Autry believes minutes could continue to flow to Dolezaj at center too. As John Bol Ajak and Jesse Edwards develop at the position though, he presents an intriguing layered passing strategy for an Orange team that already showed more motion and pace on Friday.

At the Orange vs. White scrimmage, Dolezaj ran a delayed pick-and-roll where Edwards cut and Dolezaj rolled, then he lobbed the ball to Edwards from the elbow. Boeheim limited Dolezaj’s playmaking opportunities last year with Battle, Howard, Brissett and Hughes ahead of him.

Friday marked Dolezaj’s first appearance since his injury with Team Slovakia. He passed well.
Bobby Manning

Dolezaj’s minutes and statistics decreased as he returned to the bench. That’ll change on a team that needs layered creation due to uncertainty at guard. Both Hughes and Dolezaj project to help create for SU.
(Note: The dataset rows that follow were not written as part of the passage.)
(** C9. In an emitted pass the movement azimuth is the rounded azimuth of
    the middle qualifying sample when there are three or more, of the last
    one when there are two, and the movement direction is what
    [azimuthToDirection] makes of it; the azimuth is always present, and so
    is the direction, a compass label, as [Math.atan2] keeps its range. *)
Theorem emitted_pass_movement (approxStart approxEnd : Z) (pass : SatellitePass.t) :
  Calculator.refinePass this propagator approxStart approxEnd = Some pass ->
  let positions := map snd (qualifyingSamples approxStart approxEnd) in
  let index :=
    if (3 <=? List.length positions)%nat then (List.length positions / 2)%nat
    else (List.length positions - 1)%nat in
  (2 <= List.length positions)%nat /\
  exists sample,
    nth_error positions index = Some sample /\
    SatellitePass.movement_azimuth pass = Some (Js.Math_round (azimuth sample)) /\
    SatellitePass.movement_direction pass =
      Coordinates.azimuthToDirection (inject_Z (Js.Math_round (azimuth sample))) /\
    (atan2_lower_bound ->
     exists label,
       SatellitePass.movement_direction pass = Some label /\
       In label Coordinates.directions).
Proof.
  intros Hr positions index. apply refinePass_Some in Hr. cbv zeta in Hr.
  destruct Hr as (ts & ps & rest & te & pe & tp & pp &
                  HQ & Hlast & Hin & Hlen & Hpos & Hmax & Hdist & Hpass).
  fold qualifyingSamples in HQ, Hlen |- *. fold positions.
  assert (Hlen' : (2 <= List.length positions)%nat)
    by (unfold positions; now rewrite length_map).
  split; [exact Hlen'|].
  assert (Hidx : (index < List.length positions)%nat).
  { unfold index. destruct (3 <=? List.length positions)%nat.
    - apply Nat.div_lt; lia.
    - lia. }
  assert (Hnth : nth_error positions index = Some (nth index positions ps))
    by now apply nth_error_nth'.
  set (sample := nth index positions ps) in *.
  assert (Hfields :
    SatellitePass.movement_azimuth pass = Some (Js.Math_round (azimuth sample)) /\
    SatellitePass.movement_direction pass =
      Coordinates.azimuthToDirection (inject_Z (Js.Math_round (azimuth sample)))).
  { subst pass. cbn [SatellitePass.movement_azimuth SatellitePass.movement_direction].
    subst sample index. unfold positions, qualifyingSamples in Hlen' |- *.
    destruct (3 <=? _)%nat eqn:E3.
    - cbn [fst snd]. auto.
    - apply Nat.leb_le in Hlen'. rewrite Hlen'. cbn [fst snd]. auto. }
  destruct Hfields as [Hazimuth Hdirection].
  exists sample. repeat (split; [assumption|]).
  intros Hatan. rewrite Hdirection.
  apply azimuthToDirection_defined.
  assert (Haz : 0 <= azimuth sample).
  { apply nth_error_In in Hnth. unfold positions in Hnth.
    apply in_map_iff in Hnth. destruct Hnth as ([t p] & Hp & Hq).
    cbn [snd] in Hp. subst p.
    apply qualifyingSamples_In in Hq. destruct Hq as [Hq _].
    now apply (propagate_azimuth _ _ _ _ _ Hatan Hq). }
  change 0 with (inject_Z 0). rewrite <- Zle_Qle.
  apply JsFacts.floor_ge. change (inject_Z 0) with 0. lra.
Qed.
(** * Sraffa engine: the numeric core of [src/utils/math.ts] and [src/App.tsx]

    The TypeScript functions are embedded as Rocq functions over an abstract
    interface of JavaScript numbers ([Number]).  Two instances are given:

    - [Binary64]: IEEE 754 binary64, the arithmetic the program really runs on
      (Rocq's primitive floats), used to evaluate the code on concrete inputs;
    - [Rational]: exact rational arithmetic ([Qc]), the idealised reading in
      which no operation rounds, overflows or yields NaN.

    Structural statements are proved for every instance, hence for binary64.
    Statements that need algebra are proved for every exact instance
    ([Exact]). *)

From Stdlib Require Import List Arith Lia Bool ZArith.
From Stdlib Require String DecimalString.
From Stdlib Require Import QArith Qcanon Qcabs Field.
From Stdlib Require Import Floats.
Import ListNotations.

Close Scope Qc_scope.
Close Scope Q_scope.

Set Implicit Arguments.

(** ** JavaScript numbers *)

(** The operations on [number] that the program uses.  [eqb] is [===],
    [ltb] is [<], [leb] is [<=]; [truthy] is the coercion to boolean behind
    [p || 0]; [undefined] is what an absent array element turns into once it
    reaches arithmetic (NaN); [sqr] is [x ** 2], which the language leaves
    implementation-approximated and the instances below take as [x * x]; the
    [lit_] fields are the literals of the source. *)
Class Number (F : Type) : Type := {
  zero : F;
  one : F;
  add : F -> F -> F;
  sub : F -> F -> F;
  mul : F -> F -> F;
  div : F -> F -> F;
  neg : F -> F;
  abs : F -> F;
  sqr : F -> F;
  ltb : F -> F -> bool;
  leb : F -> F -> bool;
  eqb : F -> F -> bool;
  truthy : F -> bool;
  of_nat : nat -> F;
  undefined : F;
  lit_1e_10 : F;
  lit_1e_12 : F;
  lit_1e_9 : F;
  lit_1e_6 : F;
  lit_100 : F
}.

(** [Math.sqrt], kept apart: the rationals have none. *)
Class MathSqrt (F : Type) : Type := { sqrt : F -> F }.

Declare Scope num_scope.
Delimit Scope num_scope with num.
Notation "0" := zero : num_scope.
Notation "1" := one : num_scope.
Notation "x + y" := (add x y) : num_scope.
Notation "x - y" := (sub x y) : num_scope.
Notation "x * y" := (mul x y) : num_scope.
Notation "x / y" := (div x y) : num_scope.
Notation "- x" := (neg x) : num_scope.

(** [a > b] is evaluated by JavaScript as [b < a]. *)
Definition gtb {F : Type} {N : Number F} (a b : F) : bool := ltb b a.

(** *** IEEE 754 binary64 *)

Module Binary64.

(** Falsy numbers are [+0], [-0] and NaN. *)
Definition is_truthy (x : float) : bool :=
  negb (PrimFloat.eqb x 0%float) && PrimFloat.eqb x x.

Definition from_nat (n : nat) : float :=
  PrimFloat.of_uint63 (Uint63.of_Z (Z.of_nat n)).

#[global] Instance number : Number float := {|
  zero := 0%float;
  one := 1%float;
  add := PrimFloat.add;
  sub := PrimFloat.sub;
  mul := PrimFloat.mul;
  div := PrimFloat.div;
  neg := PrimFloat.opp;
  abs := PrimFloat.abs;
  sqr := fun x => PrimFloat.mul x x;
  ltb := PrimFloat.ltb;
  leb := PrimFloat.leb;
  eqb := PrimFloat.eqb;
  truthy := is_truthy;
  of_nat := from_nat;
  undefined := nan;
  lit_1e_10 := 0x1.b7cdfd9d7bdbbp-34%float;
  lit_1e_12 := 0x1.19799812dea11p-40%float;
  lit_1e_9 := 0x1.12e0be826d695p-30%float;
  lit_1e_6 := 0x1.0c6f7a0b5ed8dp-20%float;
  lit_100 := 100%float
|}.

#[global] Instance math_sqrt : MathSqrt float := {| sqrt := PrimFloat.sqrt |}.

(** [+0] or [-0]. *)
Definition is_zero (x : float) : Prop :=
  match Prim2SF x with
  | S754_zero _ => True
  | _ => False
  end.

(** Neither an infinity nor NaN. *)
Definition is_finite (x : float) : Prop :=
  match Prim2SF x with
  | S754_zero _ | S754_finite _ _ _ => True
  | _ => False
  end.

(** The exact rational value of a finite float. *)
Definition to_Q (x : float) : option Q :=
  match Prim2SF x with
  | S754_zero _ => Some 0%Q
  | S754_finite s m e =>
      let v := (inject_Z (Z.pos m) * Qpower 2 e)%Q in
      Some (Qred (if s then Qopp v else v))
  | _ => None
  end.

End Binary64.

(** *** Exact rationals *)

(** The rationals have no NaN: [undefined], which dimension-consistent inputs
    never read, is 0 here.  Division by 0 yields 0, and every division the
    exact statements rely on has a divisor they show to be non-zero. *)

Module Rational.

Definition lt_bool (x y : Qc) : bool :=
  match (x ?= y)%Qc with Lt => true | _ => false end.

Definition le_bool (x y : Qc) : bool :=
  match (x ?= y)%Qc with Gt => false | _ => true end.

Definition eq_bool (x y : Qc) : bool := Qeq_bool x y.

Definition from_nat (n : nat) : Qc := Q2Qc (inject_Z (Z.of_nat n)).

#[global] Instance number : Number Qc := {|
  zero := Q2Qc 0;
  one := Q2Qc 1;
  add := Qcplus;
  sub := Qcminus;
  mul := Qcmult;
  div := Qcdiv;
  neg := Qcopp;
  abs := Qcabs;
  sqr := fun x => Qcmult x x;
  ltb := lt_bool;
  leb := le_bool;
  eqb := eq_bool;
  truthy := fun x => negb (eq_bool x (Q2Qc 0));
  of_nat := from_nat;
  undefined := Q2Qc 0;
  lit_1e_10 := Q2Qc (1 # 10000000000);
  lit_1e_12 := Q2Qc (1 # 1000000000000);
  lit_1e_9 := Q2Qc (1 # 1000000000);
  lit_1e_6 := Q2Qc (1 # 1000000);
  lit_100 := Q2Qc 100
|}.

End Rational.

(** ** Arrays and loops *)

Section Arrays.

Context {F : Type} {N : Number F}.

(** [a[i]] on an array of numbers; an absent element is [undefined]. *)
Definition get (a : list F) (i : nat) : F := nth i a undefined.

(** [M[i]] on an array of rows.  Reading a row beyond the end yields
    [undefined] in JavaScript and the element access that follows throws;
    this does not happen on dimension-consistent inputs, which is what the
    statements below assume, and the model returns the empty row there. *)
Definition row (M : list (list F)) (i : nat) : list F := nth i M [].

Definition get2 (M : list (list F)) (i j : nat) : F := get (row M i) j.

End Arrays.

(** [a[i] = x] for [i] within the array (the program never writes beyond the
    end of an array it has allocated). *)
Fixpoint upd {A : Type} (a : list A) (i : nat) (x : A) : list A :=
  match a, i with
  | [], _ => []
  | _ :: t, O => x :: t
  | h :: t, S i' => h :: upd t i' x
  end.

(** [M[i][j] = x]. *)
Definition upd2 {A : Type} (M : list (list A)) (i j : nat) (x : A) : list (list A) :=
  upd M i (upd (nth i M []) j x).

(** [for (let k = lo; k < hi; k++) s = body(k, s)]. *)
Definition for_range {St : Type} (lo hi : nat) (body : nat -> St -> St) (s : St) : St :=
  fold_left (fun s k => body k s) (seq lo (hi - lo)) s.

(** [for (let i = n - 1; i >= 0; i--) s = body(i, s)]. *)
Fixpoint for_down {St : Type} (n : nat) (body : nat -> St -> St) (s : St) : St :=
  match n with
  | O => s
  | S m => for_down m body (body m s)
  end.

(** [a.map((val, i) => f(val, i))]. *)
Fixpoint map_indexed {A B : Type} (f : A -> nat -> B) (i : nat) (a : list A) : list B :=
  match a with
  | [] => []
  | x :: t => f x i :: map_indexed f (S i) t
  end.

(** ** [src/utils/math.ts] *)

Section MathTs.

Context {F : Type} {N : Number F}.

Definition matrix : Type := list (list F).

(** *** [solveLinearSystem] *)

(** Lines 14-19: the row of largest magnitude in column [i], from row [i] down. *)
Definition select_pivot (n : nat) (aug : matrix) (i : nat) : nat :=
  for_range (S i) n
    (fun k maxRow =>
       if gtb (abs (get2 aug k i)) (abs (get2 aug maxRow i)) then k else maxRow)
    i.

(** Line 22: [[aug[i], aug[maxRow]] = [aug[maxRow], aug[i]]]. *)
Definition swap_rows (aug : matrix) (i maxRow : nat) : matrix :=
  upd (upd aug i (row aug maxRow)) maxRow (row aug i).

(** Lines 29-32, for one row [k]. *)
Definition eliminate_row (n : nat) (i k : nat) (aug : matrix) : matrix :=
  let factor := (get2 aug k i / get2 aug i i)%num in
  for_range i (S n)
    (fun j aug => upd2 aug k j (get2 aug k j - factor * get2 aug i j)%num)
    aug.

(** Lines 28-33. *)
Definition eliminate (n : nat) (i : nat) (aug : matrix) : matrix :=
  for_range (S i) n (eliminate_row n i) aug.

(** The pivot of step [i]: the diagonal entry once the selected row is
    swapped in. *)
Definition pivot (n : nat) (aug : matrix) (i : nat) : F :=
  get2 (swap_rows aug i (select_pivot n aug i)) i i.

(** One turn of the loop of lines 12-34; [None] is [return null]. *)
Definition elim_step (n : nat) (i : nat) (aug : matrix) : option matrix :=
  let maxRow := select_pivot n aug i in
  let aug := swap_rows aug i maxRow in
  if ltb (abs (get2 aug i i)) lit_1e_10 then None
  else Some (eliminate n i aug).

(** The loop of lines 12-34 over the steps [steps]. *)
Fixpoint forward (n : nat) (steps : list nat) (aug : matrix) : option matrix :=
  match steps with
  | [] => Some aug
  | i :: rest =>
      match elim_step n i aug with
      | None => None
      | Some aug' => forward n rest aug'
      end
  end.

(** Lines 37-43. *)
Definition back_substitute (n : nat) (aug : matrix) (x : list F) : list F :=
  for_down n
    (fun i x =>
       let sum :=
         for_range (S i) n (fun j sum => (sum + get2 aug i j * get x j)%num) 0%num in
       upd x i ((get2 aug i n - sum) / get2 aug i i)%num)
    x.

(** Line 10: [b.map((val, i) => [...M[i], val])]. *)
Definition augment (M : matrix) (b : list F) : matrix :=
  map_indexed (fun val i => row M i ++ [val]) 0 b.

Definition solveLinearSystem (A : matrix) (b : list F) : option (list F) :=
  let n := length A in
  let M := map (fun row => row) A in
  let x := repeat 0%num n in
  let aug := augment M b in
  match forward n (seq 0 n) aug with
  | None => None
  | Some aug => Some (back_substitute n aug x)
  end.

(** *** The coefficient matrix and the price system *)

(** Lines 106-115 and 138-147: [A[i][j] = X_j === 0 ? 0 : Q_ij / X_j]. *)
Definition coefficients (physicalMatrix : matrix) (totalOutputs : list F) : matrix :=
  let n := length totalOutputs in
  for_range 0 n
    (fun i A =>
       A ++ [for_range 0 n
               (fun j row =>
                  let Q_ij := get2 physicalMatrix i j in
                  let X_j := get totalOutputs j in
                  row ++ [if eqb X_j 0%num then 0%num else (Q_ij / X_j)%num])
               []])
    [].

(** Lines 151-156: [l[j] = X_j === 0 ? 0 : (L_j / X_j) * w]. *)
Definition unit_labor (laborVector totalOutputs : list F) (w : F) : list F :=
  let n := length totalOutputs in
  for_range 0 n
    (fun j l =>
       let L_j := get laborVector j in
       let X_j := get totalOutputs j in
       l ++ [if eqb X_j 0%num then 0%num else (L_j / X_j * w)%num])
    [].

(** Lines 162-180. *)
Definition system_matrix (A : matrix) (n : nat) (r : F) : matrix :=
  let Multiplier := (1 + r)%num in
  for_range 0 n
    (fun row SystemMatrix =>
       SystemMatrix ++
       [for_range 0 n
          (fun col matrixRow =>
             let a_input_into_row := get2 A col row in
             if Nat.eqb row col
             then matrixRow ++ [(1 - Multiplier * a_input_into_row)%num]
             else matrixRow ++ [(- Multiplier * a_input_into_row)%num])
          []])
    [].

Record PriceResult : Type := { prices : list F; isValid : bool }.

(** Lines 128-192.  The default [w = 1.0] is left out: the one caller passes
    the wage. *)

Definition calculateSraffianPrices
    (physicalMatrix : matrix) (laborVector totalOutputs : list F) (r w : F)
    : PriceResult :=
  let n := length totalOutputs in
  let A := coefficients physicalMatrix totalOutputs in
  let l := unit_labor laborVector totalOutputs w in
  let SystemMatrix := system_matrix A n r in
  match solveLinearSystem SystemMatrix l with
  | None => {| prices := []; isValid := false |}
  | Some prices =>
      {| prices := prices;
         isValid := forallb (fun p => gtb p (- lit_1e_6)%num) prices |}
  end.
As Dolezaj’s voice in the room grows louder, it’s still uncertain where he fits on the court after he sat out the Italy scrimmages with a broken finger. Quincy Guerrier dominated from the four position while Dolezaj sat injured on the bench and helped coach teammates.

Dolezaj is the stronger passer, and has more height. Guerrier projects to score and rebound more. They could play together, but it’s something that’ll be sorted out early in the season. Neither Boeheim nor Autry would elaborate on rotations yet.

“I see him as a guy who’s going to have to do a little bit more,” Autry said. “People seem to think when you say a little bit more, they think about scoring. Obviously, he’s going to have to score. But I think a little bit more of what he does. I really believe we got guys that can make shots and I think he’s versatile. I think he will play some five at spots. It’ll help us.”